On the same night, Barbosa broke into another smallholding. Three persons were inside the house, they fought back and were shot, all three were wounded, and two were left in critical condition. After shooting the house occupants, Barbosa fled taking two guns from the smallholding. Later, on the same day, he arsoned a house and exchanged fire with the police, but managed to evade them.

=== 13 June ===
Barbosa evaded police, stole a parked car, and drove for 30 km until coming close to a barrier set up by the police, then he abandoned the car and ran away by foot to the woods where he kept hiding.

=== 14 June ===
During 14 June, there were no registers about Barbosa's movements around the region, a farm caretaker allegedly exchanged fire with the criminal and said he shot and wounded Barbosa in the dawn between 14 and 15 June. Police did not investigate if the caretaker's account was true. The caretaker was not hurt during the shootout.

=== 15 June ===
Barbosa was found by rural patrollers who were participating in the siege for him after he attacked a family, he exchanged fire with the police and nicked a police officer, the officer fled to a hospital and recovered quickly. Barbosa was apparently unharmed, thus discrediting the story told by the caretaker. The Public Security Secretariat could not inform if Barbosa was injured during the shootout.

=== 16 June ===
Barbosa was spotted by inhabitants of Cocalzinho de Goiás. After being spotted, he invaded a house where there were three persons, subjugating two of the three victims. One of the hostages, a teenager, contacted the police while hiding in a bedroom. The house was under police surveillance and Barbosa broke into the house after the departure of the officers.

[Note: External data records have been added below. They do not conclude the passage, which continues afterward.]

(* ===== verification/Arrays.v ===== *)
(** * Fixed-width byte arrays, their order, and sorting

    [[u8; N]] values of the source ([AssetId], [Commitment], [StateId], ... and
    the 64-byte privacy vectors) are lists of bytes that carry a decidable
    length proof, so two arrays are equal exactly when their bytes are.  The
    derived [Ord] of such a newtype is the lexicographic order on bytes, which
    is shown to be the order of the big-endian values; every [sort_unstable*]
    and every strictly-sorted check of the ledger and of the consensus data is
    stated over it. *)

From Stdlib Require Import Strings.Byte Eqdep_dec.
From S2P Require Import Prelude.

(** ** Arrays *)

Record array (n : nat) : Type := mk_array {
  arr : list byte;
  arr_len : (length arr =? n)%nat = true
}.
Arguments mk_array {n} arr arr_len.
Arguments arr {n} a : rename.
Arguments arr_len {n} a : rename.

(** A proof of a true boolean that reduces to [eq_refl] on closed data. *)
Definition norm_true {b : bool} : b = true -> b = true :=
  match b with true => fun _ => eq_refl | false => fun H => H end.

Lemma length_arr {n} (a : array n) : length (arr a) = n.
Proof. destruct a as [l H]. by apply Nat.eqb_eq. Qed.

Lemma array_eq {n} (a b : array n) : arr a = arr b -> a = b.
Proof.
  destruct a as [la Ha], b as [lb Hb]; cbn; intros ->. f_equal.
  apply UIP_dec, bool_dec.
Qed.

#[global] Instance arr_inj {n} : Inj (=) (=) (@arr n).
Proof. intros a b. apply array_eq. Qed.

#[global] Instance array_eq_dec n : EqDecision (array n).
Proof.
  refine (fun a b => match decide (arr a = arr b) with left H => left (array_eq a b H) | right H => right _ end).
  abstract congruence.
Defined.

(** [<[u8; N]>::try_from(slice)]. *)
Definition try_into (n : nat) (l : list byte) : option (array n) :=
  match bool_dec (length l =? n)%nat true with
  | left H => Some (mk_array l (norm_true H))
  | right _ => None
  end.

Lemma length_take_arr n (l : list byte) : length l = n -> (length l =? n)%nat = true.
Proof. apply Nat.eqb_eq. Qed.

(** The array literal [[b; N]]. *)
Definition fill (n : nat) (b : byte) : array n :=
  mk_array (repeat b n) (norm_true (length_take_arr n _ (repeat_length b n))).

Lemma try_into_Some n l a : try_into n l = Some a <-> arr a = l.
Proof.
  unfold try_into. destruct (bool_dec _ _) as [H|H]; split.
  - by intros [= <-].
  - intros <-. f_equal. by apply array_eq.
  - done.
  - intros <-. destruct H. apply arr_len.
Qed.

Lemma try_into_arr {n} (a : array n) : try_into n (arr a) = Some a.
Proof. by apply try_into_Some. Qed.

Lemma try_into_is_Some n l : length l = n -> exists a, try_into n l = Some a /\ arr a = l.
Proof.
  intros H. unfold try_into. destruct (bool_dec _ _) as [Hb|Hb]; [by eexists|].
  destruct Hb. by apply Nat.eqb_eq.
Qed.

(** ** Lexicographic order *)

(** [Ord for [u8]]: bytewise, the shorter prefix first. *)
Fixpoint bytes_compare (a b : list byte) : comparison :=
  match a, b with
  | [], [] => Eq
  | [], _ :: _ => Lt
  | _ :: _, [] => Gt
  | x :: a, y :: b =>
      match Z_of_byte x ?= Z_of_byte y with
      | Eq => bytes_compare a b
      | c => c
      end
  end.

Lemma bytes_compare_be l1 l2 :
  length l1 = length l2 ->
  bytes_compare l1 l2 = (from_be_bytes l1 ?= from_be_bytes l2).
Proof.
  revert l2; induction l1 as [|x l1 IH]; intros [|y l2]; intros Hl; try done.
  cbn [bytes_compare]. injection Hl as Hl.
  rewrite !from_be_bytes_cons, Hl.
  pose proof (from_be_bytes_range l1) as H1. pose proof (from_be_bytes_range l2) as H2.
  rewrite Hl in H1.
  destruct (Z.compare_spec (Z_of_byte x) (Z_of_byte y)) as [->|H|H].
  - rewrite IH by done. symmetry. apply Z.add_compare_mono_l.
  - symmetry. apply Z.compare_lt_iff. nia.
  - symmetry. apply Z.compare_gt_iff. nia.
Qed.

(** The big-endian value of an array. *)
Definition be {n} (a : array n) : Z := from_be_bytes (arr a).

#[global] Instance be_inj {n} : Inj (=) (=) (@be n).
Proof.
  intros a b H. apply array_eq, from_be_bytes_inj; [|done]. by rewrite !length_arr.
Qed.

Definition array_le {n} (a b : array n) : Prop := bytes_compare (arr a) (arr b) <> Gt.
Definition array_lt {n} (a b : array n) : Prop := bytes_compare (arr a) (arr b) = Lt.

#[global] Instance array_le_dec {n} : RelDecision (@array_le n).
Proof. intros a b. unfold array_le. apply _. Defined.

#[global] Instance array_lt_dec {n} : RelDecision (@array_lt n).
Proof. intros a b. unfold array_lt. apply _. Defined.

Lemma array_le_be {n} (a b : array n) : array_le a b <-> be a <= be b.
Proof. unfold array_le. rewrite bytes_compare_be by (by rewrite !length_arr). done. Qed.

Lemma array_lt_be {n} (a b : array n) : array_lt a b <-> be a < be b.
Proof. unfold array_lt. rewrite bytes_compare_be by (by rewrite !length_arr). done. Qed.

#[global] Instance array_le_total {n} : Total (@array_le n).
Proof. intros a b. rewrite !array_le_be. lia. Qed.

#[global] Instance array_le_trans {n} : Transitive (@array_le n).
Proof. intros a b c. rewrite !array_le_be. lia. Qed.

#[global] Instance array_lt_trans {n} : Transitive (@array_lt n).
Proof. intros a b c. rewrite !array_lt_be. lia. Qed.

#[global] Instance array_lt_irrefl {n} : Irreflexive (@array_lt n).
Proof. intros a. unfold complement. rewrite array_lt_be. lia. Qed.

#[global] Instance array_lt_antisymm {n} : AntiSymm (=) (@array_lt n).
Proof. intros a b. rewrite !array_lt_be. lia. Qed.

Lemma array_le_lt_eq {n} (a b : array n) : array_le a b <-> array_lt a b \/ a = b.
Proof.
  rewrite array_le_be, array_lt_be. split.
  - intros. destruct (decide (be a = be b)) as [?%be_inj|]; [by right|left; lia].
  - intros [?| ->]; lia.
Qed.

Lemma array_not_lt {n} (a b : array n) : ~ array_lt a b <-> array_le b a.
Proof. rewrite array_le_be, array_lt_be. lia. Qed.

(** Arrays as keys of finite maps and sets: the big-endian value is an
    injective code. *)
Lemma array_code_inv {n} (a : array n) :
  try_into n (to_be_bytes n (Z.pred (Zpos (Z.to_pos (Z.succ (be a)))))) = Some a.
Proof.
  pose proof (from_be_bytes_range (arr a)) as H.
  rewrite Z2Pos.id by (unfold be; lia). rewrite Z.pred_succ. unfold be.
  rewrite to_from_be_bytes by apply length_arr. apply try_into_arr.
Qed.

#[global] Instance array_countable n : Countable (array n) := {|
  encode a := Z.to_pos (Z.succ (be a));
  decode p := try_into n (to_be_bytes n (Z.pred (Zpos p)));
  decode_encode := array_code_inv
|}.

(** Byte strings as keys. *)
Lemma byte_code_inv (b : byte) : byte_of_Z <$> decode (encode (Z_of_byte b)) = Some b.
Proof. rewrite decode_encode. cbn. by rewrite byte_of_Z_of_byte. Qed.

#[global] Instance byte_countable : Countable byte := {|
  encode b := encode (Z_of_byte b);
  decode p := byte_of_Z <$> decode p;
  decode_encode := byte_code_inv
|}.

(** ** Sorting *)

(** [sort_unstable_by_key].  Where two elements share a key the source's order
    between them is unspecified; every use either has distinct keys or rejects
    a repeated key afterwards. *)
Definition sort_by_key {A n} (key : A -> array n) (l : list A) : list A :=
  merge_sort (fun a b => array_le (key a) (key b)) l.

(** [items.windows(2).all(|pair| pair[0] < pair[1])]. *)
Fixpoint strictly_sorted {n} (l : list (array n)) : bool :=
  match l with
  | a :: ((b :: _) as l') => bool_decide (array_lt a b) && strictly_sorted l'
  | _ => true
  end.

Lemma strictly_sorted_StronglySorted {n} (l : list (array n)) :
  strictly_sorted l = true <-> StronglySorted array_lt l.
Proof.
  split.
  - intros H. apply Sorted_StronglySorted; [apply _|].
    induction l as [|a [|b l] IH]; [constructor|repeat constructor|].
    cbn in H. zbool. constructor; [by apply IH|by constructor].
  - intros H%StronglySorted_Sorted.
    induction H as [|a l H IH Hhd]; [done|].
    destruct l as [|b l]; [done|]. cbn. inversion_clear Hhd.
    rewrite bool_decide_eq_true_2 by done. done.
Qed.

Section SortByKey.
Context {A : Type} {n : nat} (key : A -> array n).

Lemma sort_by_key_Permutation l : sort_by_key key l ≡ₚ l.
Proof. apply merge_sort_Permutation. Qed.

Lemma sort_by_key_Sorted l :
  StronglySorted (fun a b => array_le (key a) (key b)) (sort_by_key key l).
Proof.
  apply StronglySorted_merge_sort.
  - intros a b c. apply array_le_trans.
  - intros a b. apply array_le_total.
Qed.

(** With distinct keys the sorted order is strict. *)
Lemma sort_by_key_strict l :
  NoDup (key <$> l) -> strictly_sorted (key <$> sort_by_key key l) = true.
Proof.
  intros Hnd. apply strictly_sorted_StronglySorted.
  assert (NoDup (key <$> sort_by_key key l)) as Hnd'
    by (by rewrite sort_by_key_Permutation).
  pose proof (sort_by_key_Sorted l) as Hs. revert Hnd'.
  induction Hs as [|a s Hs IH Hall]; cbn; [constructor|].
  intros [Hni Hnd']%NoDup_cons. constructor; [by apply IH|].
  apply Forall_fmap, Forall_forall. intros b Hb.
  rewrite Forall_forall in Hall.
  destruct (proj1 (array_le_lt_eq _ _) (Hall b Hb)) as [?|Heq]; [done|].
  destruct Hni. rewrite Heq. by apply list_elem_of_fmap_2.
Qed.

End SortByKey.

Lemma strictly_sorted_NoDup {n} (l : list (array n)) : strictly_sorted l = true -> NoDup l.
Proof.
  rewrite strictly_sorted_StronglySorted.
  induction 1 as [|a l H IH Hall]; constructor; [|done].
  intros Ha. rewrite Forall_forall in Hall.
  by apply (irreflexivity array_lt a), Hall.
Qed.

(** A strictly sorted listing of a set is unique. *)
Lemma strictly_sorted_unique {n} (l1 l2 : list (array n)) :
  strictly_sorted l1 = true -> strictly_sorted l2 = true -> l1 ≡ₚ l2 -> l1 = l2.
Proof.
  rewrite !strictly_sorted_StronglySorted. apply StronglySorted_unique, _.
Qed.

Lemma StronglySorted_fmap_iff {A n} (key : A -> array n) (l : list A) :
  StronglySorted array_lt (key <$> l) <-> StronglySorted (fun a b => array_lt (key a) (key b)) l.
Proof.
  induction l as [|a l IH]; cbn; [split; constructor|].
  by rewrite !StronglySorted_cons, IH, Forall_fmap.
Qed.

(** A list with strictly increasing keys is determined by its elements. *)
Lemma keyed_sorted_unique {A n} (key : A -> array n) (l1 l2 : list A) :
  strictly_sorted (key <$> l1) = true -> strictly_sorted (key <$> l2) = true -> l1 ≡ₚ l2 -> l1 = l2.
Proof.
  rewrite !strictly_sorted_StronglySorted, !StronglySorted_fmap_iff.
  apply StronglySorted_unique_strong. intros a b _ _ Hab Hba.
  exfalso. apply (irreflexivity array_lt (key a)). by trans (key b).
Qed.

(** Sorting a set of identifiers. *)
Lemma sort_elements_strict {n} (X : gset (array n)) :
  strictly_sorted (sort_by_key id (elements X)) = true.
Proof.
  rewrite <-(list_fmap_id (sort_by_key id (elements X))). apply sort_by_key_strict.
  rewrite list_fmap_id. apply NoDup_elements.
Qed.

Lemma list_to_set_sort {n} (X : gset (array n)) :
  list_to_set (sort_by_key id (elements X)) = X.
Proof.
  apply set_eq. intros x. rewrite elem_of_list_to_set, sort_by_key_Permutation.
  apply elem_of_elements.
Qed.

Lemma sort_elements_list_to_set {n} (l : list (array n)) :
  strictly_sorted l = true -> sort_by_key id (elements (list_to_set l : gset (array n))) = l.
Proof.
  intros Hl. apply strictly_sorted_unique; [apply sort_elements_strict|done|].
  rewrite sort_by_key_Permutation. apply elements_list_to_set. by apply strictly_sorted_NoDup.
Qed.

(** ** Prefix-free encodings

    The hashed preimages of the protocol are concatenations of fields.  A field
    encoder is prefix free on its well-formed values when the value and the
    rest of the input can both be read back, which is what makes a
    concatenation injective. *)

Class PrefixFree {A} (wf : A -> Prop) (enc : A -> list byte) : Prop :=
  prefix_free x y r1 r2 : wf x -> wf y -> enc x ++ r1 = enc y ++ r2 -> x = y /\ r1 = r2.

#[global] Instance prefix_free_be n : PrefixFree (fun z => 0 <= z < 256 ^ Z.of_nat n) (to_be_bytes n).
Proof.
  intros x y r1 r2 Hx Hy He.
  apply app_inj_1 in He as [He ->]; [|by rewrite !length_to_be_bytes]. split; [|done].
  apply (f_equal from_be_bytes) in He. rewrite !from_to_be_bytes, !Z.mod_small in He; done.
Qed.

#[global] Instance prefix_free_arr n : PrefixFree (fun _ : array n => True) arr.
Proof.
  intros x y r1 r2 _ _ He.
  by apply app_inj_1 in He as [->%array_eq ->]; [|by rewrite !length_arr].
Qed.

(** Items that follow one another, when their number is known. *)
Lemma prefix_free_concat {A} (wf : A -> Prop) (enc : A -> list byte) `{!PrefixFree wf enc} xs ys r1 r2 :
  length xs = length ys -> Forall wf xs -> Forall wf ys ->
  concat (enc <$> xs) ++ r1 = concat (enc <$> ys) ++ r2 -> xs = ys /\ r1 = r2.
Proof.
  intros Hl Hx. revert ys Hl. induction Hx as [|x xs Hx Hxs IH]; intros [|y ys] Hl Hy He; try done.
  injection Hl as Hl. apply Forall_cons in Hy as [Hy Hys].
  cbn in He. rewrite <-!app_assoc in He.
  apply (prefix_free x y) in He as [-> He]; [|done..].
  by apply IH in He as [-> ->].
Qed.

(** A [u32] count followed by that many items. *)
Definition counted {A} (enc : A -> list byte) (xs : list A) : list byte :=
  to_be_bytes 4 (len xs) ++ concat (enc <$> xs).

#[global] Instance prefix_free_counted {A} (wf : A -> Prop) (enc : A -> list byte) :
  PrefixFree wf enc ->
  PrefixFree (fun xs => len xs <= U32_MAX /\ Forall wf xs) (counted enc).
Proof.
  intros Henc xs ys r1 r2 [Hx Hwx] [Hy Hwy] He. unfold counted in He. rewrite <-!app_assoc in He.
  apply (prefix_free (len xs) (len ys)) in He as [Hl He]; [|lia..].
  apply Nat2Z.inj in Hl. by eapply (prefix_free_concat wf enc).
Qed.

(** A [u32] length followed by the bytes themselves. *)
Lemma prefix_free_sized k xs ys r1 r2 :
  len xs < 256 ^ Z.of_nat k -> len ys < 256 ^ Z.of_nat k ->
  to_be_bytes k (len xs) ++ xs ++ r1 = to_be_bytes k (len ys) ++ ys ++ r2 ->
  xs = ys /\ r1 = r2.
Proof.
  intros Hx Hy He. apply (prefix_free (len xs) (len ys)) in He as [Hl He]; [|lia..].
  apply Nat2Z.inj in Hl. by apply app_inj_1 in He.
Qed.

Barbosa found the teenager and took the three hostages to the woods, where he destroyed their phones. When he noticed the police helicopters surrounding him, he set the hostages free and ran away. Authorities suspect that Barbosa spent the night in an abandoned smallholding, after finding signs of recent home invasions and a blood-stained shirt, which meant that Barbosa might have been hurt or that he had hunted an animal recently.

=== 17 June ===
Barbosa and the police exchange fire during a siege in Cocalzinho de Goiás rural zone. The shootout left some men injured, but no further information was published.

=== 18 June ===
Barbosa was spotted in a sty during a siege in Girassóis district, but he managed to evade the police. Public Security secretary, Rodney Miranda, allegedly saw Barbosa in a valley a kilometer away from him.

=== 19 June ===
Barbosa was supposedly seen hiding in a cave around Águas Lindas de Goiás, a city near Federal District, which prompted the police to search for him in the vicinity. Investigations later concluded that this information was false.

=== 24 June ===
After searches, the secretary of Public Security said in a press conference that the police had arrested two men who were supposedly helping Barbosa escape. They were the farmer Elmir Caetano Evangelista and the caretaker Alain Reis dos Santos. According to Alain's testimony to the police, Barbosa slept for five days on Elmir's house, and had lunch and dinner there. Alain also said that Elmir would call Barbosa by shouting to the woods. Elmir, nonetheless, according to his defense, denied everything, and said that he was just kidding when he shouted for Barbosa.

=== 26 June ===
On this day, the police revealed that Barbosa had created a fake Facebook profile that went by the name of "Patrik Sousa", probably to follow the news around him. The account was created from a stolen phone that the criminal kept with him between 15 and 18 June.

== Death ==
On 28 June, the governor of Goiás, Ronaldo Caiado, announced that Barbosa had been arrested. He was found at his ex-mother-in-law's house. He died during a shootout with the police after being surrounded and shooting back.

Brazil president Jair Bolsonaro celebrated Barbosa's death on social media. "Congratulations to the PM-GO heroes for putting an end to the terror carried out by the criminal Lazaro, who humiliated and murdered men and women in cold blood."